(* ===== verification/Ccm.v ===== *)
(** CCM over any block cipher of the interface ([hazmat/kalyna_ccm.rs]).  The loops of [Gamma::apply]
    over [buf[data_off..]] are functions of the data that is left, as in [Ctr.v]. *)

From S2P Require Import Prelude External BlockCipher Stream Kalyna Ctr Cmac.

Definition MAX_BLOCK : nat := 64.
Definition MAX_PLAINTEXT_LEN : nat := 255.
Definition MAX_AAD_LEN : nat := 255.
Definition MAX_CCM_NB : nat := 8.
Definition H_BUF_LEN : nat := MAX_BLOCK + (MAX_CCM_NB + MAX_BLOCK - 1) + MAX_AAD_LEN.
Definition P_BUF_LEN : nat := MAX_PLAINTEXT_LEN + MAX_BLOCK.

Inductive CcmError : Type := EmptyPlaintext | PlaintextTooLong | AadTooLong | TagMismatch.

#[global] Instance CcmError_eq_dec : EqDecision CcmError.
Proof. solve_decision. Defined.

(** Stops at the first byte that does not wrap, within the first [block_len] bytes. *)
Fixpoint increment_counter (counter : list Z) (block_len : nat) : list Z :=
  match counter, block_len with
  | byte :: rest, S block_len =>
      let byte := wrapping_add 8 byte 1 in
      if negb (Z.eqb byte 0) then byte :: rest else byte :: increment_counter rest block_len
  | _, _ => counter
  end.

Definition tag_length_code (q : nat) : Z :=
  match q with
  | 8%nat => 2
  | 16%nat => 3
  | 32%nat => 4
  | 48%nat => 5
  | 64%nat => 6
  | _ => 0
  end.

(** [for chunk in data.chunks_exact(block_len) { b ^= chunk; b = encrypt_block(&b); }]. *)
Definition absorb (encrypt_block : list Z → list Z) (block_len : nat) (b data : list Z) : list Z :=
  foldl (λ b chunk, encrypt_block (xor_into b chunk)) b (chunks_exact block_len data).
(* ===== verification/Kupyna.v ===== *)
(** The hash function Kupyna ([hazmat/kupyna.rs]): the rounds in their three forms, the compression
    function, the padding and the incremental core shared by digests, hashers and KMAC.

    The wiping of local arrays has no effect on a result and is not modelled.  [unreachable!] is [None]. *)

From S2P Require Import Prelude TablesData Tables Kalyna.

Definition MAX_COLUMNS : nat := 16.
Definition MAX_BLOCK_BYTES : nat := MAX_COLUMNS * ROWS.

(** ** The layers *)

Definition sub_bytes (state : list (list Z)) : list (list Z) :=
  map (λ column, imap (λ row byte, sbox row byte) column) state.

Definition row_shift (last_row_shift row : nat) : nat := if Nat.eqb row (ROWS - 1) then last_row_shift else row.

Definition shift_bytes (state : list (list Z)) (last_row_shift : nat) : list (list Z) :=
  let columns := length state in
  let shifted :=
    foldl (λ shifted row,
            let shift := row_shift last_row_shift row in
            foldl (λ shifted col,
                    state_set shifted ((col + shift) mod columns)%nat row (state_get state col row))
              shifted (seq 0 columns))
      (replicate MAX_COLUMNS ZERO_COLUMN) (seq 0 ROWS) in
  take columns shifted.

Definition mix_columns (state : list (list Z)) : list (list Z) := apply_forward_matrix state.

(** The fused pass; [contribution] is [forward_sbox_mds] or its [small-tables] variant. *)
Definition sub_shift_mix_n_with (contribution : nat → Z → Z) (COLUMNS last_row_shift : nat) (state : list (list Z))
    : list (list Z) :=
  let columns_mask := (COLUMNS - 1)%nat in
  map (λ out_col,
        to_le_bytes ROWS
          (foldl (λ acc row,
                   let shift := row_shift last_row_shift row in
                   let src_col := Nat.land (out_col + COLUMNS - shift) columns_mask in
                   acc ⊕ contribution row (state_get state src_col row))
             0 (seq 0 ROWS)))
    (seq 0 COLUMNS).
(* ===== verification/KupynaKmac.v ===== *)
(** KMAC and the key derivation over it ([hazmat/kupyna_kmac.rs], [hazmat/kupyna_kdf.rs]). *)

From S2P Require Import Prelude External Tables Kupyna.

(** ** Definitions *)

Inductive KmacError : Type := WrongKeyLength | TagMismatch.

(** A byte count in bits; below [2^67], so the [u128] cannot overflow. *)
Definition bits (bytes : nat) : Z := bytes * 8.

(** [None] is the [unreachable!] of the core. *)
Definition kmac_generic (key message : list Z) (columns rounds last_row_shift output_bytes : nat) :
    option (result (list Z) KmacError) :=
  if negb (Nat.eqb (length key) output_bytes) then Some (Err WrongKeyLength)
  else
    let core := core_new columns rounds last_row_shift in
    let block_bytes := block_bytes core in
    let '(padded_key, padded_key_len) := kupyna_padding key (bits (length key)) block_bytes in
    core ← update core (take padded_key_len padded_key);
    core ← update core message;
    let '(pad_m, pad_m_len) := kupyna_padding (buffered core) (bits (length message)) block_bytes in
    let already_buffered := length (buffered core) in
    core ← update core (slice already_buffered pad_m_len pad_m);
    let inverted_key := on_prefix (length key) (λ l, zip_mut (λ _ src, bit_not 8 src) l key) (replicate 64 0) in
    core ← update core (take (length key) inverted_key);
    full ← finalize core output_bytes;
    Some (Ok full).

Definition mac (v : kupyna) (key message : list Z) : option (result (list Z) KmacError) :=
  r ← kmac_generic key message (columns_of v) (rounds_of v) (shift_of v) (digest_bytes v);
  Some (result_bind r (λ full, Ok (take (digest_bytes v) full))).

Definition verify `{Subtle} (v : kupyna) (key message expected : list Z) : option (result unit KmacError) :=
  r ← mac v key message;
  Some (result_bind r (λ mac, if ct_eq_slice mac expected then Ok tt else Err TagMismatch)).

(** [derive_subkey] of the KDF whose KMAC is variant [v]. *)
Definition derive_subkey (v : kupyna) (master_key : list Z) (subkey_id : Z) (context : list Z) : option (list Z) :=
  let message := replicate 16 0 in
  let message := copy_at 0 context message in
  let message := copy_at 8 (to_le_bytes 8 subkey_id) message in
  r ← mac v master_key message;
  match r with
  | Ok subkey => Some subkey
  | Err _ => None
  end.

(** ** The specification *)

(** [PAD(K) ‖ PAD(M) ‖ ~K]. *)
Definition kmac_input (v : kupyna) (key message : list Z) : list Z :=
  padded_message (columns_of v) key ++ padded_message (columns_of v) message ++ map (bit_not 8) key.

Definition kmac_spec (v : kupyna) (key message : list Z) : list Z := kupyna_digest v (kmac_input v key message).

(** ** Lemmas *)

Lemma padded_message_ok v m :
  bytes_ok m → bytes_ok (padded_message (columns_of v) m) ∧ (length (padded_message (columns_of v) m) mod (columns_of v * ROWS) = 0)%nat.
Proof.
  intros Hm. unfold padded_message. split.
  - apply Forall_app. split; [done|]. unfold pad_suffix. constructor; [unfold word_ok; lia|]. apply Forall_app.
    split; [apply Forall_replicate, byte_ok_0|apply to_le_bytes_ok].
  - rewrite length_app. by apply (pad_aligned _ _ _ (variant_params v)).
Qed.

(** A key and its padding are one block. *)
Lemma padded_key_length v key :
  length key = digest_bytes v → length (padded_message (columns_of v) key) = (columns_of v * ROWS)%nat.
Proof. intros Hk. unfold padded_message. rewrite length_app, length_pad_suffix, Hk. by destruct v. Qed.

Lemma bit_not_byte b : byte_ok b → byte_ok (bit_not 8 b).
Proof. intros _. apply word_ok_wrap. lia. Qed.

Lemma inverted_key_spec key :
  (length key ≤ 64)%nat →
  take (length key) (on_prefix (length key) (λ l, zip_mut (λ _ src, bit_not 8 src) l key) (replicate 64 0)) = map (bit_not 8) key.
Proof.
  intros Hk. rewrite take_on_prefix by (intros; apply length_zip_mut). rewrite take_replicate, Nat.min_l by lia.
  clear Hk. induction key as [|b key IH]; [done|]. simpl. by f_equal.
Qed.

Lemma kmac_input_length v key message :
  length (kmac_input v key message) = (length (padded_message (columns_of v) key) + length (padded_message (columns_of v) message) + length key)%nat.
Proof. unfold kmac_input. rewrite !length_app, length_map. lia. Qed.

Lemma kmac_input_bytes v key message : bytes_ok key → bytes_ok message → bytes_ok (kmac_input v key message).
Proof.
  intros Hk Hm. unfold kmac_input. apply Forall_app. split; [by apply padded_message_ok|].
  apply Forall_app. split; [by apply padded_message_ok|]. apply Forall_map. eapply Forall_impl; [exact Hk|]. apply bit_not_byte.
Qed.

(** The core absorbs [PAD(K)], then [M], then the suffix of its padding, then [~K]. *)
Lemma kmac_generic_spec v key message :
  length key = digest_bytes v → bytes_ok key → bytes_ok message → length (kmac_input v key message) < 2 ^ 64 →
  kmac_generic key message (columns_of v) (rounds_of v) (shift_of v) (digest_bytes v) =
    Some (Ok (kmac_spec v key message ++ replicate (64 - digest_bytes v) 0)).
Proof.
  intros Hlk Hk Hm Hlen. pose proof (variant_params v) as Hv. destruct (digest_bytes_le v) as [H64 _].
  unfold kmac_generic. rewrite Hlk, Nat.eqb_refl. cbn [negb].
  assert (block_bytes (core_new (columns_of v) (rounds_of v) (shift_of v)) = columns_of v * ROWS)%nat as -> by done.
  destruct (valid_facts _ _ _ Hv) as (_ & _ & Hbb). set (bb := (columns_of v * ROWS)%nat) in *.
  assert (length key < bb)%nat as Hkb by (rewrite Hlk; unfold bb; destruct v; simpl; lia).
  pose proof (kupyna_padding_spec _ _ _ Hv key (bits (digest_bytes v)) Hkb) as Hpk. fold bb in Hpk.
  destruct (kupyna_padding key _ bb) as [padded_key pk_len]. destruct Hpk as (Hpk & _ & _). rewrite Hpk.
  assert (key ++ pad_suffix bb (length key) (bits (digest_bytes v)) = padded_message (columns_of v) key) as ->.
  { unfold padded_message, bits. fold bb. rewrite Hlk. do 2 f_equal. lia. }
  destruct (padded_message_ok v key Hk) as [Hpkb Hpka]. fold bb in Hpka. set (pk := padded_message (columns_of v) key) in *.
  destruct (update_at _ _ _ Hv _ [] pk (core_new_at _ _ _ Hv) Hpkb) as (core1 & -> & Hat1). cbn [mbind option_bind app] in *.
  destruct (update_at _ _ _ Hv core1 pk message Hat1 Hm) as (core2 & -> & Hat2). cbn [mbind option_bind].
  rewrite (at_buffered _ _ _ _ _ Hat2). fold bb. rewrite remainder_app by lia.
  assert (length (remainder bb message) < bb)%nat as Hlt by (rewrite length_remainder; apply Nat.mod_upper_bound; lia).
  pose proof (kupyna_padding_spec _ _ _ Hv (remainder bb message) (bits (length message)) Hlt) as Hpm. fold bb in Hpm.
  destruct (kupyna_padding (remainder bb message) _ bb) as [pad_m pm_len]. destruct Hpm as (Hpm & _ & Hpl).
  assert (slice (length (remainder bb message)) pm_len pad_m = pad_suffix bb (length message) (8 * length message)) as ->.
  { unfold slice. apply (f_equal (drop (length (remainder bb message)))) in Hpm. rewrite drop_app_length in Hpm.
    rewrite length_remainder in Hpm. unfold bb in Hpm. rewrite (pad_suffix_mod _ _ _ Hv) in Hpm. fold bb in Hpm. unfold bits in Hpm. rewrite (Z.mul_comm 8), <- Hpm.
    rewrite length_remainder. by rewrite <- skipn_firstn_comm. }
  set (suf := pad_suffix bb (length message) (8 * length message)). assert (pk ++ message ++ suf = pk ++ padded_message (columns_of v) message) as Epm by done.
  destruct (padded_message_ok v message Hm) as [Hpmb _].
  assert (bytes_ok suf) as Hsb by (unfold padded_message in Hpmb; by apply Forall_app in Hpmb as [_ ?]).
  destruct (update_at _ _ _ Hv core2 _ suf Hat2 Hsb) as (core3 & -> & Hat3). cbn [mbind option_bind].
  rewrite <- Hlk, inverted_key_spec by lia.
  assert (bytes_ok (map (bit_not 8) key)) as Hib by (apply Forall_map; eapply Forall_impl; [exact Hk|apply bit_not_byte]).
  destruct (update_at _ _ _ Hv core3 _ _ Hat3 Hib) as (core4 & -> & Hat4). cbn [mbind option_bind].
  assert (((pk ++ message) ++ suf) ++ map (bit_not 8) key = kmac_input v key message) as E.
  { unfold kmac_input. fold pk. rewrite <- !app_assoc. f_equal. by rewrite app_assoc. }
  rewrite E in Hat4. rewrite Hlk. destruct (finalize_digest v core4 _ Hat4 Hlen) as [-> _]. done.
Qed.

Lemma kmac_mac_spec v key message :
  bytes_ok key → bytes_ok message → length (kmac_input v key message) < 2 ^ 64 →
  mac v key message = Some (if decide (length key = digest_bytes v) then Ok (kmac_spec v key message) else Err WrongKeyLength).
Proof.
  intros Hk Hm Hlen. unfold mac. case_decide as Hlk.
  - rewrite kmac_generic_spec by done. cbn [mbind option_bind result_bind].
    rewrite take_app_length'; [done|]. symmetry. apply kupyna_digest_ok. by apply kmac_input_bytes.
  - unfold kmac_generic. by rewrite (proj2 (Nat.eqb_neq _ _) Hlk).
Qed.

(** The input of the hash determines the key and the message. *)
Lemma kmac_input_inj v k1 k2 m1 m2 :
  length k1 = digest_bytes v → length k2 = digest_bytes v → bytes_ok k1 → bytes_ok k2 →
  8 * length m1 < 2 ^ 96 → 8 * length m2 < 2 ^ 96 → kmac_input v k1 m1 = kmac_input v k2 m2 → k1 = k2 ∧ m1 = m2.
Proof.
  intros L1 L2 B1 B2 M1 M2 E. unfold kmac_input in E.
  apply app_inj_1 in E as [Ek E]; [|by rewrite !padded_key_length]. apply app_inj_2 in E as [Em _]; [|rewrite !length_map; lia].
  split; [|by eapply padded_message_inj]. apply padded_message_inj in Ek; [done|..]; rewrite ?L1, ?L2; destruct (digest_bytes_le v); lia.
Qed.

(** ** Properties *)

(** The MAC is [H(PAD(K) ‖ PAD(M) ‖ ~K)], for keys of the length of the MAC; other keys are refused.
    Verification accepts exactly the MAC. *)
Theorem kmac_correct `{SubtleLaws} (v : kupyna) (key message tag : list Z) :
  bytes_ok key → bytes_ok message → length (kmac_input v key message) < 2 ^ 64 →
  mac v key message = Some (if decide (length key = digest_bytes v) then Ok (kmac_spec v key message) else Err WrongKeyLength) ∧
  array_ok (digest_bytes v) (kmac_spec v key message) ∧
  verify v key message tag = Some (if decide (length key = digest_bytes v) then
      if decide (tag = kmac_spec v key message) then Ok tt else Err TagMismatch
    else Err WrongKeyLength).
Proof.
  intros Hk Hm Hlen. split; [by apply kmac_mac_spec|]. split; [by apply kupyna_digest_ok, kmac_input_bytes|].
  unfold verify. rewrite kmac_mac_spec by done. cbn [mbind option_bind]. case_decide; [|done]. cbn [result_bind]. rewrite ct_eq_slice_spec.
  case_bool_decide; case_decide; congruence.
Qed.

Lemma kmac_correct_witness :
  let _ := plain_subtle in
  mac Kupyna256 (seqZ 0 32) (seqZ 0 100) = Some (if decide (length (seqZ 0 32) = 32)%nat then Ok (kmac_spec Kupyna256 (seqZ 0 32) (seqZ 0 100)) else Err WrongKeyLength) ∧
  array_ok 32 (kmac_spec Kupyna256 (seqZ 0 32) (seqZ 0 100)) ∧
  verify Kupyna256 (seqZ 0 32) (seqZ 0 100) (seqZ 0 32) = Some (if decide (length (seqZ 0 32) = 32)%nat then
      if decide (seqZ 0 32 = kmac_spec Kupyna256 (seqZ 0 32) (seqZ 0 100)) then Ok tt else Err TagMismatch
    else Err WrongKeyLength).
Proof.
  refine (@kmac_correct plain_subtle plain_subtle_laws Kupyna256 (seqZ 0 32) (seqZ 0 100) (seqZ 0 32) _ _ _); by_decision.
Defined.

(** Two MACs of one size hash the same bytes only if the keys and the messages are the same. *)
Theorem kmac_input_determines (v : kupyna) (k1 k2 m1 m2 : list Z) :
  length k1 = digest_bytes v → length k2 = digest_bytes v → bytes_ok k1 → bytes_ok k2 →
  8 * length m1 < 2 ^ 96 → 8 * length m2 < 2 ^ 96 →
  kmac_input v k1 m1 = kmac_input v k2 m2 ↔ k1 = k2 ∧ m1 = m2.
Proof. intros. split; [by apply kmac_input_inj|]. by intros [-> ->]. Qed.

Lemma kmac_input_determines_witness :
  kmac_input Kupyna256 (seqZ 0 32) [] = kmac_input Kupyna256 (seqZ 0 32) [0] ↔ seqZ 0 32 = seqZ 0 32 ∧ [] = [0].
Proof. refine (kmac_input_determines Kupyna256 (seqZ 0 32) (seqZ 0 32) [] [0] _ _ _ _ _ _); by_decision. Defined.

(** The derivation never reaches its [unreachable!]: the subkey is the KMAC of the context and the
    little-endian identifier, and different identifiers or contexts hash different inputs. *)
Theorem kdf_correct (v : kupyna) (master context context' : list Z) (id id' : Z) :
  array_ok (digest_bytes v) master → array_ok 8 context → array_ok 8 context' → u64_ok id → u64_ok id' →
  let message id context := context ++ to_le_bytes 8 id in
  derive_subkey v master id context = Some (kmac_spec v master (message id context)) ∧
  array_ok (digest_bytes v) (kmac_spec v master (message id context)) ∧
  (kmac_input v master (message id context) = kmac_input v master (message id' context') → id = id' ∧ context = context').
Proof.
  intros [Hl Hb] [Hcl Hcb] [Hcl' Hcb'] Hid Hid' message. assert (∀ i c, array_ok 8 c → array_ok 16 (message i c)) as Hmsg.
  { intros i c Hc. apply (array_ok_app 8 8); [done|apply to_le_bytes_ok]. }
  assert (array_ok 8 context) as Hc by done. assert (array_ok 8 context') as Hc' by done.
  destruct (Hmsg id context Hc) as [Hml Hmb]. destruct (Hmsg id' context' Hc') as [Hml' _].
  assert (length (kmac_input v master (message id context)) < 2 ^ 64) as Hlen.
  { rewrite kmac_input_length, padded_key_length by done. unfold padded_message. rewrite length_app, length_pad_suffix, Hml, Hl.
    by destruct v. }
  split; [|split].
  - unfold derive_subkey. assert (copy_at 8 (to_le_bytes 8 id) (copy_at 0 context (replicate 16 0)) = message id context) as ->.
    { rewrite copy_at_0 by (rewrite length_replicate; lia). rewrite Hcl. unfold copy_at.
      rewrite take_app_length' by done. rewrite drop_ge by (rewrite length_app, length_to_le_bytes, Hcl; done). by rewrite app_nil_r. }
    rewrite kmac_mac_spec by done. cbn [mbind option_bind]. by rewrite decide_True.
  - by apply kupyna_digest_ok, kmac_input_bytes.
  - intros E. apply kmac_input_inj in E as [_ E]; [|done..|rewrite Hml; done|rewrite Hml'; done].
    unfold message in E. apply app_inj_1 in E as [-> E]; [|lia]. split; [|done].
    apply (f_equal from_le_bytes) in E. by rewrite !from_to_le_bytes_id in E.
Qed.

Lemma kdf_correct_witness :
  derive_subkey Kupyna256 (seqZ 0 32) 7 (seqZ 1 8) = Some (kmac_spec Kupyna256 (seqZ 0 32) (seqZ 1 8 ++ to_le_bytes 8 7)) ∧
  array_ok 32 (kmac_spec Kupyna256 (seqZ 0 32) (seqZ 1 8 ++ to_le_bytes 8 7)) ∧
  (kmac_input Kupyna256 (seqZ 0 32) (seqZ 1 8 ++ to_le_bytes 8 7) = kmac_input Kupyna256 (seqZ 0 32) (seqZ 2 8 ++ to_le_bytes 8 8) →
   7 = 8 ∧ seqZ 1 8 = seqZ 2 8).
Proof. refine (kdf_correct Kupyna256 (seqZ 0 32) (seqZ 1 8) (seqZ 2 8) 7 8 _ _ _ _ _); by_decision. Defined.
____________
From the records above, extract exactly and only the lines that begin at the line with "(key message tag" and stop after the line with "kmac_input Kupyna256 (seqZ 0 32) []".

Response to this exercise »
Theorem kmac_correct `{SubtleLaws} (v : kupyna) (key message tag : list Z) :
  bytes_ok key → bytes_ok message → length (kmac_input v key message) < 2 ^ 64 →
  mac v key message = Some (if decide (length key = digest_bytes v) then Ok (kmac_spec v key message) else Err WrongKeyLength) ∧
  array_ok (digest_bytes v) (kmac_spec v key message) ∧
  verify v key message tag = Some (if decide (length key = digest_bytes v) then
      if decide (tag = kmac_spec v key message) then Ok tt else Err TagMismatch
    else Err WrongKeyLength).
Proof.
  intros Hk Hm Hlen. split; [by apply kmac_mac_spec|]. split; [by apply kupyna_digest_ok, kmac_input_bytes|].
  unfold verify. rewrite kmac_mac_spec by done. cbn [mbind option_bind]. case_decide; [|done]. cbn [result_bind]. rewrite ct_eq_slice_spec.
  case_bool_decide; case_decide; congruence.
Qed.

Lemma kmac_correct_witness :
  let _ := plain_subtle in
  mac Kupyna256 (seqZ 0 32) (seqZ 0 100) = Some (if decide (length (seqZ 0 32) = 32)%nat then Ok (kmac_spec Kupyna256 (seqZ 0 32) (seqZ 0 100)) else Err WrongKeyLength) ∧
  array_ok 32 (kmac_spec Kupyna256 (seqZ 0 32) (seqZ 0 100)) ∧
  verify Kupyna256 (seqZ 0 32) (seqZ 0 100) (seqZ 0 32) = Some (if decide (length (seqZ 0 32) = 32)%nat then
      if decide (seqZ 0 32 = kmac_spec Kupyna256 (seqZ 0 32) (seqZ 0 100)) then Ok tt else Err TagMismatch
    else Err WrongKeyLength).
Proof.
  refine (@kmac_correct plain_subtle plain_subtle_laws Kupyna256 (seqZ 0 32) (seqZ 0 100) (seqZ 0 32) _ _ _); by_decision.
Defined.

(** Two MACs of one size hash the same bytes only if the keys and the messages are the same. *)
Theorem kmac_input_determines (v : kupyna) (k1 k2 m1 m2 : list Z) :
  length k1 = digest_bytes v → length k2 = digest_bytes v → bytes_ok k1 → bytes_ok k2 →
  8 * length m1 < 2 ^ 96 → 8 * length m2 < 2 ^ 96 →
  kmac_input v k1 m1 = kmac_input v k2 m2 ↔ k1 = k2 ∧ m1 = m2.
Proof. intros. split; [by apply kmac_input_inj|]. by intros [-> ->]. Qed.

Lemma kmac_input_determines_witness :
  kmac_input Kupyna256 (seqZ 0 32) [] = kmac_input Kupyna256 (seqZ 0 32) [0] ↔ seqZ 0 32 = seqZ 0 32 ∧ [] = [0].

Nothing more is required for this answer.